Sono parole, osserva Carla Ravaioli sul “Manifesto”, su cui dovrebbero riflettere i tanti ambientalisti che credono di poter arrestare il collasso degli ecosistemi affidandosi al “green business”, di fatto identificando il problema ambiente soltanto con il mutamento climatico; il quale certo, nell’impazzimento delle stagioni e nel moltiplicarsi di fenomeni meteorologici “estremi”, ne costituisce la conseguenza più grave, ma non può essere considerata la sola, col rischio di mancare l’intero obiettivo. Come appunto dice Petrella, la «vampirizzazione» dell’agenda-ambiente da parte della questione energetica «costituisce un’evidente mistificazione delle priorità del mondo».

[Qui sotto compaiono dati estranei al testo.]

#[refine] #[global] Instance json_ref : Jansson := {
  json_t := json_val;
  json_object := JObject [];
  json_array := JArray [];
  json_integer := JInt;
  json_string s := Some (JString s);
  json_object_set_new o k v :=
    match o, v with
    | JObject m, Some v => JObject ((k, v) :: filter (λ p, p.1 ≠ k) m)
    | _, _ => o
    end;
  json_array_append_new a v := match a with JArray l => JArray (l ++ [v]) | _ => a end;
  json_is_object o := match o with JObject _ => true | _ => false end;
  json_is_integer o := match o with JInt _ => true | _ => false end;
  json_integer_value o := match o with JInt z => z | _ => 0 end;
  json_object_get := ref_get;
}.
Proof.
  - reflexivity.
  - by intros [| | |] ? [|].
  - reflexivity.
  - intros [| | |m] k v [=]. cbn. by rewrite bool_decide_true.
  - intros [| | |m] k k' v Hk; try (by destruct v). destruct v as [v|]; [|done].
    cbn. rewrite bool_decide_false by done. cbn. f_equal.
    induction m as [|p m IH]; [done|]. destruct (decide (p.1 ≠ k)) as [H|H].
    + rewrite filter_cons_True by done. cbn. by rewrite IH.
    + rewrite filter_cons_False by done. cbn. rewrite IH.
      rewrite bool_decide_false; [done|]. intros <-. apply H. congruence.
  - by intros [].
  - reflexivity.
  - reflexivity.
Defined.

(** ** Requests and responses (ulfius) *)

Record _u_request `{Jansson} := URequest {
  map_url : string → option octets;
  json_body_request : option json_t;
}.

(** The call that sets the response. *)
Inductive u_response `{Jansson} :=
| ulfius_set_json_body_response (status : Z) (body : option json_t)
| ulfius_set_empty_body_response (status : Z).

(** ** Conversion to and from JSON *)

Section json.
Context `{Jansson}.

Definition json_set_int (o : json_t) (k : string) (z : Z) : json_t :=
  json_object_set_new o k (Some (json_integer z)).
Definition json_set_str (o : json_t) (k : string) (s : octets) : json_t :=
  json_object_set_new o k (json_string (c_str s)).
Definition json_set_str_opt (o : json_t) (k : string) (s : octets) : json_t :=
  if (strlen s =? 0)%nat then o else json_set_str o k s.

Definition type_names : list string := ["remsimClient"; "remsimServer"; "remsimBankd"].

(** [None] is an access outside [type_names]. *)
Definition comp_id2json (i : app_comp_id) : option json_t :=
  t ← type_names !! Z.to_nat (ac_type i);
  let ret := json_object_set_new json_object "type_" (json_string (str_octets t)) in
  let ret := json_set_str ret "name" (ac_name i) in
  let ret := json_set_str ret "software" (ac_software i) in
  let ret := json_set_str ret "swVersion" (ac_sw_version i) in
  let ret := json_set_str_opt ret "hwManufacturer" (ac_hw_manufacturer i) in
  let ret := json_set_str_opt ret "hwModel" (ac_hw_model i) in
  let ret := json_set_str_opt ret "hwSerialNr" (ac_hw_serial_nr i) in
  let ret := json_set_str_opt ret "hwVersion" (ac_hw_version i) in
  let ret := json_set_str_opt ret "fwVersion" (ac_fw_version i) in
  Some ret.

(** [None] is an access through [conn->fi] while it is NULL. *)
Definition client2json (c : rspro_client_conn) : option json_t :=
  fi ← conn_fi c;
  let ret := json_object_set_new json_object "peer" (conn_id c ≫= λ i, json_string (str_octets i)) in
  let ret := json_object_set_new ret "state"
               (json_string (str_octets (clntc_state_name (fi_state fi)))) in
  id ← comp_id2json (conn_comp_id c);
  Some (json_object_set_new ret "component_id" (Some id)).

Definition bank2json (c : rspro_client_conn) : option json_t :=
  ret ← client2json c;
  Some (json_set_int (json_set_int ret "bankId" (conn_bank_id c))
          "numberOfSlots" (conn_num_slots c)).

Definition bank_slot2json (b : bank_slot) : json_t :=
  json_set_int (json_set_int json_object "bankId" (bank_id b)) "slotNr" (bslot_nr b).

Definition client_slot2json (c : client_slot) : json_t :=
  json_set_int (json_set_int json_object "clientId" (client_id c)) "slotNr" (cslot_nr c).

(** A member that must be present and an integer. *)
Definition json_get_int (o : json_t) (k : string) : option Z :=
  j ← json_object_get o k;
  if json_is_integer j then Some (json_integer_value j) else None.

(** The error [-EINVAL] is [None]. *)
Definition json2bank_slot (j : json_t) : option bank_slot :=
  if negb (json_is_object j) then None
  else
    id ← json_get_int j "bankId";
    nr ← json_get_int j "slotNr";
    let b := BankSlot (u16 id) (u16 nr) in
    if (1023 <? bank_id b) || (1023 <? bslot_nr b) then None else Some b.

Definition json2client_slot (j : json_t) : option client_slot :=
  if negb (json_is_object j) then None
  else
    id ← json_get_int j "clientId";
    nr ← json_get_int j "slotNr";
    let c := ClientSlot (u16 id) (u16 nr) in
    if (1023 <? client_id c) || (1023 <? cslot_nr c) then None else Some c.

A cominciare dall’acqua, gigantesco problema di cui Petrella è studioso di fama mondiale. L’acqua dolce, necessaria garanzia della nostra salute e insostituibile alimento di ogni forma di vita, oggi va facendosi sempre più scarsa: certo a causa del riscaldamento atmosferico e conseguente scioglimento dei ghiacciai, ma anche (e questo quasi sempre si dimentica) per via del moltiplicarsi delle attività industriali, non soltanto forti consumatrici d’acqua, ma agenti di gravi forme di inquinamento.
Per continuare, aggiunge la Ravaioli, con la quotidiana produzione di miliardi di tonnellate di rifiuti non trattati e non trattabili, tra cui scorie tossiche e radioattive; con mari e oceani sistematicamente invasi da idrocarburi e immondizie di ogni tipo, sovente secondo criminali operazioni di lucro; con milioni di intossicati e migliaia di morti da pesticidi tra i lavoratori agricoli; con malformazioni e tumori che si moltiplicano specie tra i giovani nei territori a intensa industrializzazione; con tossicità diffusa anche sotto l’innocua apparenza di sostanze e oggetti d’uso quotidiano come plastiche, vernici, colle, conservanti, detersivi.

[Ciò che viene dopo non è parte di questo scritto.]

Lemma cinv_free z o v l p k :
  cinv z o v → vc v !! l = Some k → k_peer k = Some p → vp v !! p = Some l →
  (o = None ∨ o = Some l) → cinv z None (v_free l p v).
Proof.
  intros [Hnd Hal Hbi Hsi Hfi Hp Hd Hlv Hz] Hk Hkp Hvp Ho. split; cbn.
  - eapply sublist_NoDup; [exact Hnd|].
    repeat apply sublist_app; apply unlink_sublist.
  - intros x. rewrite !elem_of_app, !elem_of_unlink. intros Hx.
    rewrite lookup_delete_ne by (intros ->; tauto). apply Hal. rewrite !elem_of_app. tauto.
  - intros x y kx ky [? Hx]%elem_of_unlink [? Hy]%elem_of_unlink.
    rewrite !lookup_delete_ne by done. by apply Hbi.
  - intros x y kx ky [? Hx]%elem_of_unlink [? Hy]%elem_of_unlink.
    rewrite !lookup_delete_ne by done. by apply Hsi.
  - intros x kx f [Hxl Hkx]%lookup_delete_Some Hf _.
    assert (o ≠ Some x) as Hox by (destruct Ho; congruence). apply not_eq_sym in Hxl.
    specialize (Hfi x kx f Hkx Hf Hox). unfold fi_ok in *; cbn.
    destruct (fi_state f); rewrite ?elem_of_unlink; tauto.
  - intros x kx q [Hxl Hkx]%lookup_delete_Some Hq Hfx.
    rewrite lookup_delete_ne; [eauto|]. intros <-. pose proof (Hp x kx p Hkx Hq Hfx). congruence.
  - intros q x [Hqp Hq]%lookup_delete_Some. destruct (Hd q x Hq) as (kx & Hkx & Hkq & ?).
    exists kx. split; [|done]. rewrite lookup_delete_ne; [done|]. intros <-. congruence.
  - intros x kx [Hxl Hkx]%lookup_delete_Some. eauto.
  - intros Hzz x kx Hx [Hxl Hkx]%lookup_delete_Some. apply (Hz Hzz x); [|done].
    rewrite elem_of_app, !elem_of_unlink in Hx. rewrite elem_of_app. tauto.
Qed.

(** ** The bank ids *)

Definition id_set (l : loc) (z : option Z) (f : loc → option Z) (x : loc) : option Z :=
  if decide (x = l) then z else f x.

Lemma ids_bank v l k x :
  vc v !! l = Some k → ids (v_bank l v) x = id_set l (Some (k_bank k)) (ids v) x.
Proof.
  intros Hk. unfold ids, id_set; cbn. destruct (decide (x = l)) as [->|Hx].
  - rewrite decide_True, Hk; [done|]. rewrite elem_of_app, list_elem_of_singleton. auto.
  - rewrite (decide_ext _ (x ∈ vl_bk v)); [done|].
    rewrite elem_of_app, list_elem_of_singleton, elem_of_unlink. tauto.
Qed.

Lemma ids_client v l x : l ∉ vl_bk v → ids (v_client l v) x = ids v x.
Proof. intros Hl. unfold ids; cbn. by rewrite unlink_not_in. Qed.

Lemma ids_new v l k p x : vc v !! l = None →
  (∀ y, y ∈ vl_bk v → is_Some (vc v !! y)) → ids (v_new l k p v) x = ids v x.
Proof.
  intros Hl Hal. unfold ids; cbn. case_decide; [|done].
  rewrite lookup_insert_ne; [done|]. intros <-. destruct (Hal l); [done|congruence].
Qed.

Lemma ids_zombie v l p k x : vc v !! l = Some k → ids (v_zombie l p k v) x = ids v x.
Proof.
  intros Hk. unfold ids; cbn. case_decide; [|done].
  destruct (decide (x = l)) as [->|]; simplify_map_eq; done.
Qed.

Lemma ids_free v l p x : ids (v_free l p v) x = id_set l None (ids v) x.
Proof.
  unfold ids, id_set; cbn. destruct (decide (x = l)) as [->|Hx].
  - rewrite decide_False; [done|]. rewrite elem_of_unlink. tauto.
  - rewrite (decide_ext _ (x ∈ vl_bk v)) by (rewrite elem_of_unlink; tauto).
    by rewrite lookup_delete_ne.
Qed.

Lemma ids_inj z o v l l' b :
  cinv z o v → ids v l = Some b → ids v l' = Some b → l = l'.
Proof.
  intros H. unfold ids. do 2 case_decide; try done.
  destruct (vc v !! l) as [k|] eqn:E, (vc v !! l') as [k'|] eqn:E'; cbn; try done.
  intros [= <-] [= Hb]. by eapply (ci_bank_inj z o v H).
Qed.

(** ** Changes of the slot maps *)

Definition inj_ids (ids : loc → option Z) : Prop :=
  ∀ l l' b, ids l = Some b → ids l' = Some b → l = l'.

E’ accettabile tacere tutto ciò e puntare solo sulla “green economy”, creando l’ottimistica attesa di un futuro libero da inquinamento e da scarsità energetica, con sicuro rilancio di produzione e consumi? «Negoziare il futuro dell’umanità unicamente a partire dall’energia è una grave colpa storica», è il duro giudizio di Petrella. che proprio sulla base di queste verità avanza ben poco ottimistiche previsioni circa la prossima Conferenza di Copenhagen.
Se il governo danese convoca un World Business Summit, «per ottenere il sostegno delle imprese e della finanza», dando priorità alle innovazioni tecnologiche, ai meccanismi di mercato e agli strumenti finanziari favorevoli al mondo dell’impresa privata, secondo Petrella «è difficile pensare che eventuali proposte contrarie agli orientamenti e agli interessi del mondo degli affari abbiano qualche possibilità di essere prese in considerazione». Di fatto, i responsabili del nostro futuro «hanno di nuovo imposto le logiche economiche, soprattutto finanziarie, per risolvere il disastro ecologico».
Una volta di più, insomma i cosiddetti “grandi” non solo sottovalutano la crisi ecologica e ignorano le vergognose iniquità che pure appartengono al mondo loro affidato, ma puntano a legittimare il dominio del capitalismo, il culto della ricchezza individuale, il primato del consumo. Consumo «sempre energivoro, ma verde», ribadisce Petrella, mentre sembra abbandonare ogni speranza nella prossima Copenhagen. Come dargli torto? E come immaginare, aggiunge il “Manifesto”, che si continui a tollerare la sceneggiata dei summit che si susseguono senza risultato? Una Seattle ecologista a Copenhagen sarebbe davvero impensabile? (info: www.megachip.info).